Second, Massachusetts is bundling health insurance policies together so individuals and small businesses can buy health insurance as if they were parts of a large company. It's called economies of scale. It's roughly the same technique Wal-Mart uses to get great deals from its thousands of suppliers. As a result, health insurance will get cheaper in Massachusetts. This is also just good common sense.

Third -- and here's the most controversial step -- Massachusetts is requiring middle and upper-middle class people who don't now have health insurance to buy it for themselves. Many of these people are young -- in their twenties and thirties. They don't have insurance because they know their risk of having a serious health problem is very low. Like most young people, they think they're indestructible.

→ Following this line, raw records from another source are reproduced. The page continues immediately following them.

(* ===== verification/Subscriptions.v ===== *)
(** * Subscriptions and their usage windows

    [src/backend/internal/service/user_subscription.go],
    [subscription_service.go] and the table
    [src/backend/internal/repository/user_subscription_repo.go] keeps, with the
    part of [src/backend/internal/server/middleware/api_key_auth.go] that admits
    a request on a subscription.  Operations are processes: every statement,
    every read of the clock and every access to the cache is one action. *)

From Stdlib Require Import ZArith Lia QArith Ascii String Bool.
From stdpp Require Import base numbers option list gmap strings relations.
From S2P Require Import Prelude GoStrings GoFloat UsageDB Proc Fulfillment.

#[local] Open Scope Z_scope.

Definition SubscriptionStatusSuspended : string := "suspended".
Definition SubscriptionStatusRevoked : string := "revoked".

(** ** A subscription and its windows

    Usage is a decimal(20,10) column in the table and a float64 in the program:
    [UserSubscription Z] is a row, [UserSubscription f64] the program's copy. *)

Record UserSubscription (U : Type) := {
  us_ID : Z;
  us_UserID : Z;
  us_GroupID : Z;
  us_StartsAt : time;
  us_ExpiresAt : time;
  us_Status : string;
  us_DailyWindowStart : option time;
  us_WeeklyWindowStart : option time;
  us_MonthlyWindowStart : option time;
  us_DailyUsageUSD : U;
  us_WeeklyUsageUSD : U;
  us_MonthlyUsageUSD : U;
  us_AssignedBy : option Z;
  us_AssignedAt : time;
  us_Notes : string;
  us_DeletedAt : option time;
}.
Arguments us_ID {U}. Arguments us_UserID {U}. Arguments us_GroupID {U}.
Arguments us_StartsAt {U}. Arguments us_ExpiresAt {U}. Arguments us_Status {U}.
Arguments us_DailyWindowStart {U}. Arguments us_WeeklyWindowStart {U}.
Arguments us_MonthlyWindowStart {U}. Arguments us_DailyUsageUSD {U}.
Arguments us_WeeklyUsageUSD {U}. Arguments us_MonthlyUsageUSD {U}.
Arguments us_AssignedBy {U}. Arguments us_AssignedAt {U}. Arguments us_Notes {U}.
Arguments us_DeletedAt {U}.

(** The three windows a subscription counts in. *)
Inductive Window := Daily | Weekly | Monthly.
Definition period (w : Window) : duration :=
  match w with Daily => Day | Weekly => 7 * Day | Monthly => 30 * Day end.

Section Fields.
Context {U : Type}.

Definition window_start (w : Window) (s : UserSubscription U) : option time :=
  match w with
  | Daily => us_DailyWindowStart s
  | Weekly => us_WeeklyWindowStart s
  | Monthly => us_MonthlyWindowStart s
  end.
Definition window_usage (w : Window) (s : UserSubscription U) : U :=
  match w with
  | Daily => us_DailyUsageUSD s
  | Weekly => us_WeeklyUsageUSD s
  | Monthly => us_MonthlyUsageUSD s
  end.

(** A copy with other window starts, usage, status, notes, term, mark of deletion. *)
Definition set_starts (f : Window → option time) (s : UserSubscription U) : UserSubscription U :=
  {| us_ID := us_ID s; us_UserID := us_UserID s; us_GroupID := us_GroupID s;
     us_StartsAt := us_StartsAt s; us_ExpiresAt := us_ExpiresAt s; us_Status := us_Status s;
     us_DailyWindowStart := f Daily; us_WeeklyWindowStart := f Weekly;
     us_MonthlyWindowStart := f Monthly; us_DailyUsageUSD := us_DailyUsageUSD s;
     us_WeeklyUsageUSD := us_WeeklyUsageUSD s; us_MonthlyUsageUSD := us_MonthlyUsageUSD s;
     us_AssignedBy := us_AssignedBy s; us_AssignedAt := us_AssignedAt s; us_Notes := us_Notes s;
     us_DeletedAt := us_DeletedAt s |}.
Definition set_usage {V} (f : Window → V) (s : UserSubscription U) : UserSubscription V :=
  {| us_ID := us_ID s; us_UserID := us_UserID s; us_GroupID := us_GroupID s;
     us_StartsAt := us_StartsAt s; us_ExpiresAt := us_ExpiresAt s; us_Status := us_Status s;
     us_DailyWindowStart := us_DailyWindowStart s; us_WeeklyWindowStart := us_WeeklyWindowStart s;
     us_MonthlyWindowStart := us_MonthlyWindowStart s; us_DailyUsageUSD := f Daily;
     us_WeeklyUsageUSD := f Weekly; us_MonthlyUsageUSD := f Monthly;
     us_AssignedBy := us_AssignedBy s; us_AssignedAt := us_AssignedAt s; us_Notes := us_Notes s;
     us_DeletedAt := us_DeletedAt s |}.
Definition set_term (startsAt expiresAt : time) (status notes : string) (deletedAt : option time)
    (s : UserSubscription U) : UserSubscription U :=
  {| us_ID := us_ID s; us_UserID := us_UserID s; us_GroupID := us_GroupID s;
     us_StartsAt := startsAt; us_ExpiresAt := expiresAt; us_Status := status;
     us_DailyWindowStart := us_DailyWindowStart s; us_WeeklyWindowStart := us_WeeklyWindowStart s;
     us_MonthlyWindowStart := us_MonthlyWindowStart s; us_DailyUsageUSD := us_DailyUsageUSD s;
     us_WeeklyUsageUSD := us_WeeklyUsageUSD s; us_MonthlyUsageUSD := us_MonthlyUsageUSD s;
     us_AssignedBy := us_AssignedBy s; us_AssignedAt := us_AssignedAt s; us_Notes := notes;
     us_DeletedAt := deletedAt |}.
Definition set_ExpiresAt (t : time) (s : UserSubscription U) : UserSubscription U :=
  set_term (us_StartsAt s) t (us_Status s) (us_Notes s) (us_DeletedAt s) s.
Definition set_Status (status : string) (s : UserSubscription U) : UserSubscription U :=
  set_term (us_StartsAt s) (us_ExpiresAt s) status (us_Notes s) (us_DeletedAt s) s.
Definition set_Notes (notes : string) (s : UserSubscription U) : UserSubscription U :=
  set_term (us_StartsAt s) (us_ExpiresAt s) (us_Status s) notes (us_DeletedAt s) s.
Definition set_DeletedAt (t : option time) (s : UserSubscription U) : UserSubscription U :=
  set_term (us_StartsAt s) (us_ExpiresAt s) (us_Status s) (us_Notes s) t s.

#[global] Instance window_eq_dec : EqDecision Window.
Proof. solve_decision. Defined.

(** Another start, and another usage, of one window. *)
Definition set_start (w : Window) (t : option time) (s : UserSubscription U) : UserSubscription U :=
  set_starts (λ v, if decide (v = w) then t else window_start v s) s.
Definition put_usage (w : Window) (u : U) (s : UserSubscription U) : UserSubscription U :=
  set_usage (λ v, if decide (v = w) then u else window_usage v s) s.
End Fields.

(** ** user_subscription.go *)

(** The location of the times the program reads: a fixed offset from UTC. *)
Class Location := { zone_offset : duration }.
Definition startOfDay `{Location} (t : time) : time := t - (t + zone_offset) mod Day.

Section Methods.
Context `{Location} {U : Type}.
Implicit Type s : UserSubscription U.

Definition IsActive (now : time) s : bool :=
  String.eqb (us_Status s) SubscriptionStatusActive && time_Before now (us_ExpiresAt s).
Definition IsExpired (now : time) s : bool := time_After now (us_ExpiresAt s).

Definition daysRemainingAt (now : time) s : Z :=
  let remaining := time_Sub (us_ExpiresAt s) now in
  if remaining <=? 0 then 0
  else
    let days := Z.quot remaining Day in
    if Z.rem remaining Day =? 0 then days else days + 1.

Definition IsWindowActivated s : bool :=
  bool_decide (is_Some (us_DailyWindowStart s)) || bool_decide (is_Some (us_WeeklyWindowStart s))
  || bool_decide (is_Some (us_MonthlyWindowStart s)).

Definition HasOneTimeDailyQuota s : bool :=
  if time_IsZero (us_StartsAt s) || time_IsZero (us_ExpiresAt s) then false
  else negb (time_After (us_ExpiresAt s) (AddDays (us_StartsAt s) 1)).

Definition NeedsDailyResetAt (now : time) s : bool :=
  match us_DailyWindowStart s with
  | None => false
  | Some t => if HasOneTimeDailyQuota s then false else negb (time_Before now (time_Add t Day))
  end.
Definition NeedsWeeklyResetAt (now : time) s : bool :=
  match us_WeeklyWindowStart s with
  | None => false
  | Some t => negb (time_Before now (time_Add t (7 * Day)))
  end.
Definition NeedsMonthlyResetAt (now : time) s : bool :=
  match us_MonthlyWindowStart s with
  | None => false
  | Some t => negb (time_Before now (time_Add t (30 * Day)))
  end.

Definition automaticWindowStartAt s (previous : option time) (per : duration) (now : time)
  : option time :=
  match previous with
  | None => None
  | Some anchor =>
      let legacyAnchor := startOfDay (us_StartsAt s) in
      let anchor := if time_Before legacyAnchor (us_StartsAt s) && time_Equal anchor legacyAnchor
                    then us_StartsAt s else anchor in
      let next := time_Add anchor per in
      if time_Before now next || negb (time_Before next (us_ExpiresAt s)) then None
      else
        let periods := Z.quot (time_Sub now anchor) per in
        let lastPeriodBeforeExpiry := Z.quot (time_Sub (us_ExpiresAt s) anchor -ᵢ 1) per in
        let periods := if lastPeriodBeforeExpiry <? periods then lastPeriodBeforeExpiry else periods in
        Some (time_Add anchor (periods *ᵢ per))
  end.

Definition canAutomaticallyResetDailyAt (now : time) s : bool :=
  negb (HasOneTimeDailyQuota s)
  && bool_decide (is_Some (automaticWindowStartAt s (us_DailyWindowStart s) Day now)).
Definition canAutomaticallyResetWeeklyAt (now : time) s : bool :=
  bool_decide (is_Some (automaticWindowStartAt s (us_WeeklyWindowStart s) (7 * Day) now)).
Definition canAutomaticallyResetMonthlyAt (now : time) s : bool :=
  bool_decide (is_Some (automaticWindowStartAt s (us_MonthlyWindowStart s) (30 * Day) now)).

Definition DailyResetTime s : option time :=
  match us_DailyWindowStart s with
  | None => None
  | Some t => Some (if HasOneTimeDailyQuota s then us_ExpiresAt s else time_Add t Day)
  end.
Definition WeeklyResetTime s : option time :=
  match us_WeeklyWindowStart s with None => None | Some t => Some (time_Add t (7 * Day)) end.
Definition MonthlyResetTime s : option time :=
  match us_MonthlyWindowStart s with None => None | Some t => Some (time_Add t (30 * Day)) end.
End Methods.

(** The columns of [groups] that count here. *)
Record SubGroup := {
  sg_subscription_type : bool;
  sg_DailyLimitUSD : option f64;
  sg_WeeklyLimitUSD : option f64;
  sg_MonthlyLimitUSD : option f64;
  sg_deleted : bool;
}.
Definition limit (w : Window) (g : SubGroup) : option f64 :=
  match w with
  | Daily => sg_DailyLimitUSD g
  | Weekly => sg_WeeklyLimitUSD g
  | Monthly => sg_MonthlyLimitUSD g
  end.

(** [HasDailyLimit], [HasWeeklyLimit] and [HasMonthlyLimit] *)
Definition HasLimit (w : Window) (g : SubGroup) : bool :=
  match limit w g with Some l => f0 <ᶠ l | None => false end.
(** [CheckDailyLimit], [CheckWeeklyLimit] and [CheckMonthlyLimit] *)
Definition CheckLimit (w : Window) (s : UserSubscription f64) (g : SubGroup) (additionalCost : f64)
  : bool :=
  if negb (HasLimit w g) then true
  else (window_usage w s +ᶠ additionalCost) ≤ᶠ default f0 (limit w g).
Definition CheckAllLimits (s : UserSubscription f64) (g : SubGroup) (additionalCost : f64)
  : bool * bool * bool :=
  (CheckLimit Daily s g additionalCost, CheckLimit Weekly s g additionalCost,
   CheckLimit Monthly s g additionalCost).

(** ** The table *)

Abbreviation row := (UserSubscription Z).
Abbreviation copy := (UserSubscription f64).

(** [l1] is the cache of the process in front of the table: by user and group,
    the copy that was read last. *)
Record SubDB := {
  sub_rows : gmap Z row;
  sub_groups : gmap Z SubGroup;
  next_sub : Z;
  l1 : gmap (Z * Z) copy;
}.
Definition set_rows (f : gmap Z row → gmap Z row) (d : SubDB) : SubDB :=
  {| sub_rows := f (sub_rows d); sub_groups := sub_groups d; next_sub := next_sub d; l1 := l1 d |}.
Definition set_l1 (f : gmap (Z * Z) copy → gmap (Z * Z) copy) (d : SubDB) : SubDB :=
  {| sub_rows := sub_rows d; sub_groups := sub_groups d; next_sub := next_sub d; l1 := f (l1 d) |}.

Inductive SubErr :=
| ESubDB
| ESubNotFound
| ESubExpired
| ESubSuspended
| ESubAlreadyExists
| EAssignConflict (reason : string)
| ENotRevoked
| ERestoreConflict
| EGroupNotFound
| EGroupNotSubscriptionType
| EInvalidInput
| ELimitExceeded (w : Window)
| EAdjustWouldExpire
| ECannotShortenExpired
| ECache
| ENoActiveSubscription
| EMaintenanceFailed.

Abbreviation sp A := (proc SubDB Oracle A).
Notation "x <-s m ; k" :=
  (proc_bind m (λ r, match r with Ok x => k | Err e => Ret (Err e) end))
  (at level 100, m at level 99, k at level 200, right associativity) : go_scope.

Of course they're not indestructible. Some of them will need health care. But when they're required to buy health insurance, they not only insure themselves. They also add their money to an insurance pool that will be drawn on by everyone -- including those who are older, poorer, and likely to be sicker.

Libertarians may holler about this but it seems sensible and fair. Mandatory insurance is not an invasion of our independence. We've got to buy car insurance if we want to drive. We have to buy home insurance if we want to get a mortgage. When we pay our local taxes we pay for fire fighters and police officers, even if we never use them -- even if people who live in more run-down parts of down end up using more of them than we do. So what's wrong with requiring that everyone who can afford it to buy health insurance, even if some people who are needier may get a bit more of the benefits?

The real gamble in the plan is whether the economies of scale Massachusetts gets by bundling policies together cuts costs enough so that every middle-class resident who will have to buy a policy can afford to. I'd prefer a single payer plan that would get rid of all the advertising and marketing costs that insurers and providers now spend to attract customers. That would surely make health-care far more affordable. But the Massachusetts plan is a good start nonetheless. And it may work elsewhere.

I'm not saying that as Massachusetts goes so goes the nation. Massachusetts is a bit, well, shall I say to the left of Kansas. But even Kansas might be attracted by a plan that insures nearly everyone without spending a taxpayer dime.